Lemma write_fields (cs : list change) (st : ReactiveState) :
  data (foldl write st cs)
  = foldl (fun d c => <[c_property c := c_value c]> d) (data st) cs
  ∧ history (foldl write st cs)
    = foldl (push_entry (maxHistorySize st)) (history st) (entry_of <$> cs)
  ∧ batchedUpdates (foldl write st cs) = batchedUpdates st ++ cs
  ∧ listeners (foldl write st cs) = listeners st
  ∧ maxHistorySize (foldl write st cs) = maxHistorySize st.
Proof.
  revert st. induction cs as [|c cs IH]; intros st.
  - cbn. by rewrite app_nil_r.
  - cbn [foldl fmap list_fmap].
    destruct (IH (write st c)) as (Hd & Hh & Hb & Hl & Hm).
    rewrite Hd, Hh, Hb, Hl, Hm. unfold write, push_history, push_entry, entry_of.
    rewrite !cloneDeep_id.
    cbn [data history batchedUpdates listeners maxHistorySize set_data
           set_history set_batchedUpdates set_updateScheduled].
    by rewrite <- app_assoc.
Qed.

(** The write phase: the resumptions of [update] run in order; a flush
    has been requested already. *)
Lemma write_phase (st0 st : ReactiveState) (nf : list notification)
  (q acc : list job) :
  Forall is_update q →
  Forall (fun c => data_property st (c_property c)) (omap (fate st0) q) →
  updateScheduled st = true →
  steps (length q) (World st (q ++ acc) nf)
  = World (foldl write st (omap (fate st0) q)) acc nf.
Proof.
  intros Hq. revert st. induction Hq as [|j q Hj _ IH]; intros st Hk Hs; [done|].
  destruct j; try done. cbn [omap list_omap fate] in Hk.
  inversion Hk as [|? ? Hc Hk']; subst.
  cbn [length steps]. unfold step at 1. cbn [queue app run_job obj notifications].
  rewrite update_resume_next by done. cbn [obj queue notifications].
  rewrite IH; [done| |done].
  eapply Forall_impl; [exact Hk'|]. by intros c.
Qed.
(** * Verification of the two utilities of the repository

    - [CleanSRT]: the subtitle renamer of [cleanSRT.py];
    - [GenerateMtgPdf]: the card-sheet generator of [generate_mtg_pdf.py].

    Both scripts are embedded shallowly: Python values become Rocq values,
    the file system and the PDF canvas become explicit state, exceptions
    become a result type. *)

From Stdlib Require Import ZArith Ascii String Floats Uint63.
From stdpp Require Import gmap strings list sorting.

(** ** Exceptions and state

    A computation runs on a state, and either returns a value or raises;
    [Raise] carries the Python exception class. The state reached when the
    exception is raised is kept: what the script did before it failed stays
    done. *)

Inductive exn : Type :=
  | FileNotFoundError
  | NotADirectoryError
  | ValueError
  | OverflowError
  | ZeroDivisionError
  | OSError.

Inductive result (A : Type) : Type :=
  | Ok (a : A)
  | Raise (e : exn).
Arguments Ok {A} a.
Arguments Raise {A} e.

Definition M (Σ A : Type) : Type := Σ → Σ * result A.

#[global] Instance M_ret {Σ} : MRet (M Σ) := λ A a σ, (σ, Ok a).

(** Sequencing stops at the first exception; [x ← m; k] is stdpp's
    notation for it. *)
#[global] Instance M_bind {Σ} : MBind (M Σ) := λ A B k m σ,
  match m σ with
  | (σ', Ok a) => k a σ'
  | (σ', Raise e) => (σ', Raise e)
  end.

Definition raise {Σ A} (e : exn) : M Σ A := λ σ, (σ, Raise e).

Definition get {Σ} : M Σ Σ := λ σ, (σ, Ok σ).

Definition modify {Σ} (f : Σ → Σ) : M Σ unit := λ σ, (f σ, Ok tt).

(** A pure, fallible value used inside a stateful computation. *)
Definition lift {Σ A} (r : result A) : M Σ A := λ σ, (σ, r).

(** ** Python string and list operations

    A string is a sequence of 8-bit characters. A Python [str] is a
    sequence of Unicode code points; the two agree on ASCII strings
    ([isascii]), and there the operations below are Python's. File names
    outside ASCII are not covered: [lower] leaves their characters alone,
    where [str.lower] follows Unicode's case tables. *)

Module Py.

(** [s.isascii()]: every character has a code below 128. *)
Fixpoint isascii (s : string) : bool :=
  match s with
  | EmptyString => true
  | String a s' => (nat_of_ascii a <? 128)%nat && isascii s'
  end.

(** [s.count(c)] for a one-character needle. *)
Fixpoint count (c : ascii) (s : string) : nat :=
  match s with
  | EmptyString => 0
  | String a s' => (if Ascii.eqb a c then 1 else 0) + count c s'
  end.

(** [s.index(c)]: position of the first occurrence; raises [ValueError]
    when there is none. *)
Fixpoint index (c : ascii) (s : string) : result nat :=
  match s with
  | EmptyString => Raise ValueError
  | String a s' =>
      if Ascii.eqb a c then Ok 0
      else match index c s' with
           | Ok i => Ok (S i)
           | Raise e => Raise e
           end
  end.

(** [s[lo:hi]] for non-negative bounds: out-of-range bounds are clamped. *)
Definition slice (s : string) (lo hi : nat) : string :=
  substring lo (hi - lo) s.

(** [s[-n:]]: the last [n] characters, the whole string when it is
    shorter. *)
Definition last_chars (n : nat) (s : string) : string :=
  substring (String.length s - n) n s.

(** [c.lower()] on an ASCII character: a capital letter ['A'..'Z'] moves to
    the small letter 32 codes up, any other character stays. *)
Definition lower_char (c : ascii) : ascii :=
  let n := nat_of_ascii c in
  if (65 <=? n)%nat && (n <=? 90)%nat then ascii_of_nat (n + 32) else c.

(** [s.lower()] on an ASCII string. *)
Fixpoint lower (s : string) : string :=
  match s with
  | EmptyString => EmptyString
  | String a s' => String (lower_char a) (lower s')
  end.

(** [s.rfind(c)]: position of the last occurrence, [-1] when there is
    none. *)
Fixpoint rfind (c : ascii) (s : string) : Z :=
  match s with
  | EmptyString => -1
  | String a s' =>
      let r := rfind c s' in
      if (0 <=? r)%Z then (r + 1)%Z
      else if Ascii.eqb a c then 0%Z else (-1)%Z
  end.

- [TASK TO COMPLETE]:
When you reach the end of the data above, set it all down again unchanged.

- [RESPONSE AREA]:
Lemma write_fields (cs : list change) (st : ReactiveState) :
  data (foldl write st cs)
  = foldl (fun d c => <[c_property c := c_value c]> d) (data st) cs
  ∧ history (foldl write st cs)
    = foldl (push_entry (maxHistorySize st)) (history st) (entry_of <$> cs)
  ∧ batchedUpdates (foldl write st cs) = batchedUpdates st ++ cs
  ∧ listeners (foldl write st cs) = listeners st
  ∧ maxHistorySize (foldl write st cs) = maxHistorySize st.
Proof.
  revert st. induction cs as [|c cs IH]; intros st.
  - cbn. by rewrite app_nil_r.
  - cbn [foldl fmap list_fmap].
    destruct (IH (write st c)) as (Hd & Hh & Hb & Hl & Hm).
    rewrite Hd, Hh, Hb, Hl, Hm. unfold write, push_history, push_entry, entry_of.
    rewrite !cloneDeep_id.
    cbn [data history batchedUpdates listeners maxHistorySize set_data
           set_history set_batchedUpdates set_updateScheduled].
    by rewrite <- app_assoc.
Qed.

(** The write phase: the resumptions of [update] run in order; a flush
    has been requested already. *)
Lemma write_phase (st0 st : ReactiveState) (nf : list notification)
  (q acc : list job) :
  Forall is_update q →
  Forall (fun c => data_property st (c_property c)) (omap (fate st0) q) →
  updateScheduled st = true →
  steps (length q) (World st (q ++ acc) nf)
  = World (foldl write st (omap (fate st0) q)) acc nf.
Proof.
  intros Hq. revert st. induction Hq as [|j q Hj _ IH]; intros st Hk Hs; [done|].
  destruct j; try done. cbn [omap list_omap fate] in Hk.
  inversion Hk as [|? ? Hc Hk']; subst.
  cbn [length steps]. unfold step at 1. cbn [queue app run_job obj notifications].
  rewrite update_resume_next by done. cbn [obj queue notifications].
  rewrite IH; [done| |done].
  eapply Forall_impl; [exact Hk'|]. by intros c.
Qed.
(** * Verification of the two utilities of the repository

    - [CleanSRT]: the subtitle renamer of [cleanSRT.py];
    - [GenerateMtgPdf]: the card-sheet generator of [generate_mtg_pdf.py].

    Both scripts are embedded shallowly: Python values become Rocq values,
    the file system and the PDF canvas become explicit state, exceptions
    become a result type. *)

From Stdlib Require Import ZArith Ascii String Floats Uint63.
From stdpp Require Import gmap strings list sorting.

(** ** Exceptions and state

    A computation runs on a state, and either returns a value or raises;
    [Raise] carries the Python exception class. The state reached when the
    exception is raised is kept: what the script did before it failed stays
    done. *)

Inductive exn : Type :=
  | FileNotFoundError
  | NotADirectoryError
  | ValueError
  | OverflowError
  | ZeroDivisionError
  | OSError.

Inductive result (A : Type) : Type :=
  | Ok (a : A)
  | Raise (e : exn).
Arguments Ok {A} a.
Arguments Raise {A} e.

Definition M (Σ A : Type) : Type := Σ → Σ * result A.

#[global] Instance M_ret {Σ} : MRet (M Σ) := λ A a σ, (σ, Ok a).

(** Sequencing stops at the first exception; [x ← m; k] is stdpp's
    notation for it. *)
#[global] Instance M_bind {Σ} : MBind (M Σ) := λ A B k m σ,
  match m σ with
  | (σ', Ok a) => k a σ'
  | (σ', Raise e) => (σ', Raise e)
  end.

Definition raise {Σ A} (e : exn) : M Σ A := λ σ, (σ, Raise e).

Definition get {Σ} : M Σ Σ := λ σ, (σ, Ok σ).

Definition modify {Σ} (f : Σ → Σ) : M Σ unit := λ σ, (f σ, Ok tt).

(** A pure, fallible value used inside a stateful computation. *)
Definition lift {Σ A} (r : result A) : M Σ A := λ σ, (σ, r).

(** ** Python string and list operations

    A string is a sequence of 8-bit characters. A Python [str] is a
    sequence of Unicode code points; the two agree on ASCII strings
    ([isascii]), and there the operations below are Python's. File names
    outside ASCII are not covered: [lower] leaves their characters alone,
    where [str.lower] follows Unicode's case tables. *)

Module Py.

(** [s.isascii()]: every character has a code below 128. *)
Fixpoint isascii (s : string) : bool :=
  match s with
  | EmptyString => true
  | String a s' => (nat_of_ascii a <? 128)%nat && isascii s'
  end.

(** [s.count(c)] for a one-character needle. *)
Fixpoint count (c : ascii) (s : string) : nat :=
  match s with
  | EmptyString => 0
  | String a s' => (if Ascii.eqb a c then 1 else 0) + count c s'
  end.

(** [s.index(c)]: position of the first occurrence; raises [ValueError]
    when there is none. *)
Fixpoint index (c : ascii) (s : string) : result nat :=
  match s with
  | EmptyString => Raise ValueError
  | String a s' =>
      if Ascii.eqb a c then Ok 0
      else match index c s' with
           | Ok i => Ok (S i)
           | Raise e => Raise e
           end
  end.

(** [s[lo:hi]] for non-negative bounds: out-of-range bounds are clamped. *)
Definition slice (s : string) (lo hi : nat) : string :=
  substring lo (hi - lo) s.

(** [s[-n:]]: the last [n] characters, the whole string when it is
    shorter. *)
Definition last_chars (n : nat) (s : string) : string :=
  substring (String.length s - n) n s.

(** [c.lower()] on an ASCII character: a capital letter ['A'..'Z'] moves to
    the small letter 32 codes up, any other character stays. *)
Definition lower_char (c : ascii) : ascii :=
  let n := nat_of_ascii c in
  if (65 <=? n)%nat && (n <=? 90)%nat then ascii_of_nat (n + 32) else c.

(** [s.lower()] on an ASCII string. *)
Fixpoint lower (s : string) : string :=
  match s with
  | EmptyString => EmptyString
  | String a s' => String (lower_char a) (lower s')
  end.

(** [s.rfind(c)]: position of the last occurrence, [-1] when there is
    none. *)
Fixpoint rfind (c : ascii) (s : string) : Z :=
  match s with
  | EmptyString => -1
  | String a s' =>
      let r := rfind c s' in
      if (0 <=? r)%Z then (r + 1)%Z
      else if Ascii.eqb a c then 0%Z else (-1)%Z
  end.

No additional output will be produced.